United States Court of Appeals District of Columbia Circuit.
Argued February 7, 1956.
Decided March 1, 1956.
Mr. Henry E. Wixon, Asst. Corp. Counsel for the District of Columbia, with whom Messrs. Vernon E. West, Corp. Counsel, and Chester H. Gray, Principal Asst. Corp. Counsel, were on the brief, for petitioner. Mr. Hymie Nussbaum, Asst. Corp. Counsel at time of argument, also entered an appearance for petitioner.
Messrs. Robert K. Eifler, Washington, D. C., and Nathan Dreizen, New York City, of the bar of the Court of Appeals of New York, pro hac vice, by special leave of Court with whom Messrs. James C. Rogers and Seymour S. Mintz, Washington, D. C., were on the brief, for respondent.

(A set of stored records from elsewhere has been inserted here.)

(** * Purbavash weather dashboard: a model of [src/js/app.js]

    The script is event-driven: it registers listeners on the page, and the
    listeners start deferred work (a debounce timer, HTTP requests) whose
    callbacks later write to the page.  The model has

    - the response payloads the callbacks destructure ([CurrentWeather],
      [Forecast], [AirPollution], [Location]);
    - the part of the page the script writes to ([State]): class flags,
      style properties, and the children of the four weather regions and of
      the search panel;
    - a state-and-exception monad [Eff] for the listener and callback bodies
      (a failed destructuring raises a [TypeError] and leaves the writes made
      so far in place);
    - an event loop ([step], [run]): pending timers, pending requests, and a
      log of every request issued and every response delivered.

    The tab switcher (lines 120-145) has a state of its own and is modelled
    apart, in [Tabs].  The mouse-follower (lines 12-28) is not modelled; it
    touches none of the state described here. *)

From Stdlib Require Import ZArith Lia.
From stdpp Require Import base tactics option list strings.

Local Open Scope string_scope.
Local Open Scope list_scope.
Local Open Scope Z_scope.

(** ** Response payloads *)

(** A JSON number with a fractional part, kept as the decimal literal
    [d_mant * 10 ^ d_exp] of the response body.  The script only hands these to
    formatting helpers. *)
Record decimal := Decimal { d_mant : Z; d_exp : Z }.

(** One element of a [weather] array. *)
Record WeatherDesc := { description : string; icon : string }.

Before WILBUR K. MILLER, BAZELON and DANAHER, Circuit Judges.
This case arose under the District of Columbia Income and Franchise Tax Act, § 47-1551 et seq., D.C.Code (1951). The statute provides that gain realized from the sale or exchange of property held by the taxpayer for more than two years is not taxable income. On July 28, 1950, the respondent sold its radio and television station, together with the licenses for the operation thereof, and realized a net profit of more than $700,000.00, attributable to the sale of its licenses.
As the then current station license had been issued by the Federal Communications Commission May 16, 1950, only about two months before its transfer, the assessor of the District of Columbia concluded the gain was taxable and assessed a tax accordingly.
The taxpayer appealed to the District of Columbia Tax Court, contending that the license really originated in 1946 when the Commission issued to its predecessor in title a station construction permit which carried with it the expectation that a station license would be issued thereafter and would be renewed periodically for the statutory period to which such license is limited. It argued that its gain arose from the sale of that expectation and not merely from the sale of the license which was currently in effect when the sale was made. Judge Morgan of the Tax Court agreed that the asset had been held for more than two years before the sale, and for that reason cancelled the entire assessment and ordered a refund. The District of Columbia appeals. For the reasons given in Judge Morgan's opinion, we think the decision of the Tax Court was correct.